— EXERCISE DATA —

(* ===== verification/HttpResponse.v ===== *)
(** * HttpResponse

    The response object of HTTP/1 connections ([http/HttpResponse.cpp],
    [http/HTTPResponseStatus.cpp]): its headers, the content it takes from a file,
    the heads it writes, content in chunks, and the writer of a connection
    ([Http11Handler::writeResponse], the same code in [Http11Socket::handle]).

    Outside are the file system, which is a map from names to contents, what it
    says about times, the clock, the table of MIME types, and the compressors. *)

From S2P Require Import Prelude StdMap StdString StringUtil Http1Parser HttpRequest Multipart.

(** ** Status *)

Record HTTPResponseStatus := mkStatus { code : Z; msg : bytes }.

(** [statuses] after [init]; 401 is set twice. *)
Definition statuses : list (Z * bytes) :=
  [(100, str "Continue"); (101, str "Switching protocols"); (200, str "OK"); (201, str "Created"); (202, str "Accepted");
   (203, str "Non-authoritative information"); (204, str "No content"); (205, str "Reset content");
   (206, str "Partial content"); (302, str "Object moved"); (303, str "Moved Permanently"); (304, str "Not modified");
   (307, str "Temporary redirect"); (400, str "Bad request");
   (401, str "Unauthorized" ++ crlf ++ str "WWW-Authenticate: Invalid authentication details");
   (403, str "Forbidden"); (404, str "Not Found");
   (405, str "HTTP verb used to access this page is not allowed (method not allowed)");
   (406, str "Client browser does not accept the MIME type of the requested page"); (407, str "Proxy authentication required");
   (412, str "Precondition failed"); (413, str "Request entity too large"); (414, str "Request-URL too long");
   (415, str "Unsupported media type"); (416, str "Requested range not satisfiable"); (417, str "Execution failed");
   (423, str "Locked error"); (500, str "Internal server error");
   (501, str "Header values specify a configuration that is not implemented"); (502, str "Bad Gateway");
   (503, str "Service unavailable"); (504, str "Gateway timeout"); (505, str "HTTP version not supported")].

Definition status_by_code (c : Z) : HTTPResponseStatus := mkStatus c (default [] (mfind c statuses)).
Abbreviation Ok := (status_by_code 200).
Abbreviation PartialContent := (status_by_code 206).
Abbreviation NotModified := (status_by_code 304).
Abbreviation NotFound := (status_by_code 404).
Abbreviation InvalidReqRange := (status_by_code 416).

(** [getResponseLine]: by the code; a code without a line gives nothing. *)
Definition getResponseLine (s : HTTPResponseStatus) (version : Z) : bytes :=
  match mfind (code s) statuses with
  | Some m => (if version <? 11 then str "HTTP/1.0 " else str "HTTP/1.1 ") ++ fromNumber (code s) ++ [32] ++ m ++ crlf
  | None => []
  end.

(** ** The environment *)

Class Environment := {
  dateStr : bytes;                              (* CommonUtils::getDateStr, header lines *)
  current_time : Z;                             (* Timer::getCurrentTime *)
  getMimeType : bytes → bytes;
  last_modified : bytes → bytes;                (* of a file, as a header value *)
  not_modified_since : bytes → bytes → option bool; (* file and header; none if the header does not parse *)
  compress : bool → bytes → bytes               (* gzip or deflate *)
}.

Abbreviation files := (gmap bytes bytes).
Definition fopen (fs : files) (name : bytes) : option bytes := fs !! c_string name.

(** ** The object *)


Record HttpResponse := mkRes {
  done_ : bool;
  httpVers : Z;                    (* in tenths *)
  conn_clos : bool;
  httpVersion : bytes;
  res_status : HTTPResponseStatus;
  res_content : bytes;
  cookies : list bytes;
  res_headers : list (bytes * bytes);
  contentList : list MultipartContent;
  techunkSiz : Z;
  teparts : Z;
  tecurrpart : Z;
  hasContent : bool;
  intCntLen : Z                    (* uint32_t *)
}.

Definition HttpResponse_new : HttpResponse :=
  mkRes false 11 false (str "HTTP/1.1") NotFound [] [] [] [] 0 0 0 false (2 ^ 32 - 1).

(** [reset] leaves [conn_clos]. *)
Definition res_reset (r : HttpResponse) : HttpResponse :=
  mkRes false 11 (conn_clos r) (str "HTTP/1.1") NotFound [] [] [] [] 0 0 0 false (2 ^ 32 - 1).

— YOUR TASK —
Return one number, the count of lines in the records holding the word "Gateway".

— FINISHED EXERCISE —
2